The “Sahara dried out slowly, not abruptly“, according to a Reuters report of a new article by Kropelin et al., published in Science. That would be good news on its own, first as it means abrupt climatic changes happen not as often as once feared; and second, because it indicates climate was changing in an area the size of the United States, between 6,000 and 2,700 years ago (the latter date, coinciding with the legendary foundation of Rome).
Obviously, with no SUVs polluting at the time of Romulus, the end result is…more evidence that if anything is happening right now, is not necessarily the fault of us environmental sinners.

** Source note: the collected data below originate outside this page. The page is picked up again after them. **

(** ** Moving and removing *)

Lemma remove_tree_lookup a f q : remove_tree a f !! q = if prefixb a q then None else f !! q.
Proof.
  unfold remove_tree. destruct (prefixb a q) eqn:Ep.
  - apply map_lookup_filter_None. right. intros x Hx H. cbn [fst] in H. congruence.
  - destruct (f !! q) as [x|] eqn:E.
    + apply map_lookup_filter_Some. done.
    + apply map_lookup_filter_None. by left.
Qed.

Lemma prefixb_true a q : prefixb a q = true ↔ ∃ r, q = a ++ r.
Proof. apply bool_decide_eq_true. Qed.
Lemma prefixb_app a r : prefixb a (a ++ r) = true.
Proof. apply prefixb_true. by exists r. Qed.

Section swap.
Context (a b : ppath) (Hab : prefixb a b = false) (Hba : prefixb b a = false).

Lemma not_both q : prefixb a q = true → prefixb b q = false.
Proof.
  intros [r ->]%prefixb_true. destruct (prefixb b (a ++ r)) eqn:E; [|done].
  apply bool_decide_eq_true in E.
  destruct (prefix_weak_total b a (a ++ r) E (prefix_app_r _ _ _ (reflexivity a))) as [H|H].
  - apply bool_decide_eq_false in Hba. done.
  - apply bool_decide_eq_false in Hab. done.
Qed.
Lemma swap_a r : swap_trees a b (a ++ r) = b ++ r.
Proof. unfold swap_trees. rewrite prefixb_app. by rewrite drop_app_length. Qed.
Lemma swap_b r : swap_trees a b (b ++ r) = a ++ r.
Proof.
  unfold swap_trees. destruct (prefixb a (b ++ r)) eqn:E.
  - apply not_both in E. by rewrite prefixb_app in E.
  - rewrite prefixb_app. by rewrite drop_app_length.
Qed.
Lemma swap_other q : prefixb a q = false → prefixb b q = false → swap_trees a b q = q.
Proof. intros H1 H2. unfold swap_trees. by rewrite H1, H2. Qed.
Lemma swap_swap q : swap_trees a b (swap_trees a b q) = q.
Proof.
  destruct (prefixb a q) eqn:Ea.
  { apply prefixb_true in Ea as [r ->]. by rewrite swap_a, swap_b. }
  destruct (prefixb b q) eqn:Eb.
  { apply prefixb_true in Eb as [r ->]. by rewrite swap_b, swap_a. }
  rewrite (swap_other q) by done. by apply swap_other.
Qed.
#[local] Instance swap_inj : Inj (=) (=) (swap_trees a b).
Proof. intros p q H. by rewrite <- (swap_swap p), H, swap_swap. Qed.

Lemma move_tree_lookup f q :
  move_tree a b f !! q = if prefixb b q then f !! (a ++ drop (length b) q)
                         else if prefixb a q then None else f !! q.
Proof.
  unfold move_tree. rewrite <- (swap_swap q) at 1. rewrite (lookup_kmap _), remove_tree_lookup.
  destruct (prefixb b q) eqn:Eb.
  - apply prefixb_true in Eb as [r ->]. rewrite swap_b, drop_app_length, (not_both (a ++ r)) by apply prefixb_app. done.
  - destruct (prefixb a q) eqn:Ea.
    + apply prefixb_true in Ea as [r ->]. by rewrite swap_a, prefixb_app.
    + by rewrite swap_other, Eb.
Qed.
Lemma move_tree_to f r : move_tree a b f !! (b ++ r) = f !! (a ++ r).
Proof. by rewrite move_tree_lookup, prefixb_app, drop_app_length. Qed.
End swap.

Definition strictly_below (a : ppath) : Prop := ∃ r, r ≠ [] ∧ a = root ++ r.
Lemma below_root_not a k : strictly_below a → prefixb a (take k root) = false.
Proof.
  intros (r & Hr & ->). apply bool_decide_eq_false. intros Hp%prefix_length.
  rewrite length_app, length_take in Hp. destruct r; [done|]. cbn in Hp. lia.
Qed.
Lemma prefixb_snoc a q n : prefixb a (q ++ [n]) = true → prefixb a q = true ∨ a = q ++ [n].
Proof.
  intros [r Hr]%prefixb_true. destruct r as [|x r _] using rev_ind; [right; by rewrite app_nil_r in Hr|].
  rewrite app_assoc in Hr. apply app_inj_tail in Hr as [-> _]. left. apply prefixb_app.
Qed.

Lemma clean_remove f a : clean f → strictly_below a → clean (remove_tree a f).
Proof.
  intros [Hok Hl] Ha. split; [split|].
  - intros q n x. rewrite !remove_tree_lookup. destruct (prefixb a (q ++ [n])) eqn:E; [done|].
    intros Hx%(fs_parents _ _ Hok). destruct (prefixb a q) eqn:Eq; [|done].
    apply prefixb_true in Eq as [r ->]. by rewrite <- app_assoc, prefixb_app in E.
  - intros k Hk. rewrite remove_tree_lookup, below_root_not by done. by apply (fs_root _ _ Hok).
  - intros q t Hq. rewrite remove_tree_lookup. destruct (prefixb a q); [done|]. by apply Hl.
Qed.

(** What the stopped removal of a tree leaves: the tree itself and some of what is
    below it, and everything else. *)
Lemma remove_below_lookup gone a f q :
  remove_below gone a f !! q = f !! q ∨ (remove_below gone a f !! q = None ∧ prefixb a q = true ∧ q ≠ a ∧
    ∀ r x, f !! (q ++ r) = Some x → gone (q ++ r) = true).
Proof.
  unfold remove_below. destruct (f !! q) as [x|] eqn:E.
  2: { left. apply map_lookup_filter_None. by left. }
  destruct (prefixb a q && negb (bool_decide (q = a)) &&
            forallb (λ e', negb (prefixb q e'.1) || gone e'.1) (map_to_list f)) eqn:EP.
  - right. split; [apply map_lookup_filter_None; right; intros y _ H; cbn [fst] in H; congruence|].
    apply andb_prop in EP as [[Hp Hne]%andb_prop Hall].
    split; [done|]. split; [by apply negb_true_iff, bool_decide_eq_false in Hne|].
    intros r y Hy. rewrite forallb_forall in Hall. specialize (Hall (q ++ r, y)). cbn [fst] in Hall.
    rewrite prefixb_app in Hall. cbn [negb orb] in Hall.
    apply Hall, list_elem_of_In, elem_of_map_to_list. done.
  - left. apply map_lookup_filter_Some. by split.
Qed.
Lemma remove_below_kept gone a f q r x :
  remove_below gone a f !! (q ++ r) = Some x → parents_exist f → r ≠ [] → remove_below gone a f !! q = Some NDir.
Proof.
  intros Hx Hp Hr.
  assert (f !! (q ++ r) = Some x) as Hf by
    (destruct (remove_below_lookup gone a f (q ++ r)) as [<-|[Hn _]]; [done|by rewrite Hn in Hx]).
  pose proof (dirs_above f q r x Hp Hr Hf) as Hq. rewrite <- Hq.
  destruct (remove_below_lookup gone a f q) as [|(Hn & Hpre & Hne & Hgone)]; [done|exfalso].
  unfold remove_below in Hx. apply map_lookup_filter_Some in Hx as [_ Hx]. cbn [fst] in Hx.
  apply prefixb_true in Hpre as [r0 ->]. rewrite <- app_assoc, prefixb_app in Hx.
  rewrite bool_decide_eq_false_2 in Hx.
  2: { intros Heq%(f_equal length). rewrite !length_app in Heq. destruct r; [done|]. cbn in Heq. lia. }
  cbn [negb andb] in Hx. apply not_true_iff_false in Hx. apply Hx. apply forallb_forall.
  intros [y n] Hy%list_elem_of_In%elem_of_map_to_list. cbn [fst].
  destruct (prefixb (a ++ r0 ++ r) y) eqn:Ey; [|done]. apply prefixb_true in Ey as [r1 ->]. cbn [negb orb].
  specialize (Hgone (r ++ r1) n). rewrite !app_assoc in Hgone. rewrite !app_assoc. apply Hgone.
  by rewrite !app_assoc in Hy.
Qed.
Lemma clean_remove_below f gone a : clean f → strictly_below a → clean (remove_below gone a f).
Proof.
  intros [Hok Hl] Ha. split; [split|].
  - intros q n x Hx. eapply (remove_below_kept gone a f q [n]); [exact Hx|apply Hok|done].
  - intros k Hk. rewrite <- (fs_root _ _ Hok k Hk).
    destruct (remove_below_lookup gone a f (take k root)) as [|(_ & Hp & _)]; [done|].
    by rewrite below_root_not in Hp.
  - intros q t Hq. destruct (remove_below_lookup gone a f q) as [->|[-> _]]; [by apply Hl|done].
Qed.

Lemma clean_move f a d n :
  clean f → strictly_below a → root `prefix_of` d → f !! d = Some NDir →
  prefixb a (d ++ [n]) = false → prefixb (d ++ [n]) a = false → clean (move_tree a (d ++ [n]) f).
Proof.
  intros [Hok Hl] Ha Hd Hdir Hab Hba. set (b := d ++ [n]) in *.
  assert (strictly_below b) as Hb.
  { destruct Hd as [r ->]. exists (r ++ [n]). split; [by destruct r|]. unfold b. by rewrite app_assoc. }
  assert (∀ q, move_tree a b f !! q = if prefixb b q then f !! (a ++ drop (length b) q)
                         else if prefixb a q then None else f !! q) as Hlook
    by (intros; by apply move_tree_lookup).
  split; [split|].
  - intros q m x. rewrite !Hlook. destruct (prefixb b (q ++ [m])) eqn:E.
    + destruct (prefixb_snoc b q m E) as [[r ->]%prefixb_true|Heq].
      * rewrite prefixb_app, <- app_assoc, !drop_app_length, app_assoc. apply (fs_parents _ _ Hok).
      * intros _. apply app_inj_tail in Heq as [-> ->].
        destruct (prefixb b q) eqn:Eb; [apply prefixb_true in Eb as [r Hr]; apply (f_equal length) in Hr;
          unfold b in Hr; rewrite !length_app in Hr; cbn in Hr; lia|].
        destruct (prefixb a q) eqn:Ea; [|done]. apply prefixb_true in Ea as [r ->].
        unfold b in Hab. by rewrite <- app_assoc, prefixb_app in Hab.
    + destruct (prefixb a (q ++ [m])) eqn:Ea; [done|]. intros Hx%(fs_parents _ _ Hok).
      destruct (prefixb b q) eqn:Eb; [apply prefixb_true in Eb as [r ->]; by rewrite <- app_assoc, prefixb_app in E|].
      destruct (prefixb a q) eqn:Ea2; [apply prefixb_true in Ea2 as [r ->]; by rewrite <- app_assoc, prefixb_app in Ea|done].
  - intros k Hk. rewrite Hlook, !below_root_not by done. by apply (fs_root _ _ Hok).
  - intros q t Hq. rewrite Hlook. destruct (prefixb b q).
    + apply Hl. destruct Ha as (r & _ & ->). rewrite <- app_assoc. by eexists.
    + destruct (prefixb a q); [done|]. by apply Hl.
Qed.

(** The entry of a path: its parent must be a directory. *)
Lemma clean_entry f d n :
  clean f → root `prefix_of` d →
  match entry_at f (segs_of (d ++ [n])) with
  | Ok e => e = d ++ [n] ∧ f !! d = Some NDir
  | Err _ => f !! d ≠ Some NDir
  end.
Proof.
  intros Hc Hd. unfold entry_at. rewrite fmap_app. cbn [fmap list_fmap]. rewrite last_snoc, removelast_last.
  destruct (resolve_segs f MAX_LINKS (segs_of d) []) as [p l| |] eqn:E.
  - assert (p = d) as ->.
    { eapply (resolve_unlinked f MAX_LINKS d []); [|exact E]. intros k t. by apply clean_above. }
    destruct (is_dir_node (f !! d)) eqn:Ed; [by apply is_dir_node_true in Ed|].
    intros Hn. by rewrite Hn in Ed.
  - intros Hn. by rewrite clean_resolve_dir in E.
  - intros Hn. by rewrite clean_resolve_dir in E.
Qed.
End tree.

But the really good news is buried at the end of the piece:
[Kropelin] said there were already greener signs in a huge area with almost no reliable weather records. “I see a clear trend to a new greening of the Sahara, a very slow one,” he said, based on visits to some of the remotest and uninhabited parts of the desert over the past two decades. “You go to unoccupied areas over a long time and you know there was pure sand there without a single snake or scorpion. Now you see tens of kilometers covered by grass,” he said.
Finally! Some actual albeit initial evidence that warming is occurring indeed, and not just in continuously-corrected temperature measurements: because a warmer world is a wetter world, for the same reason why a colder world is a drier world, with all that water locked up in ice.
And what is a warmer and wetter world, if not a greener world?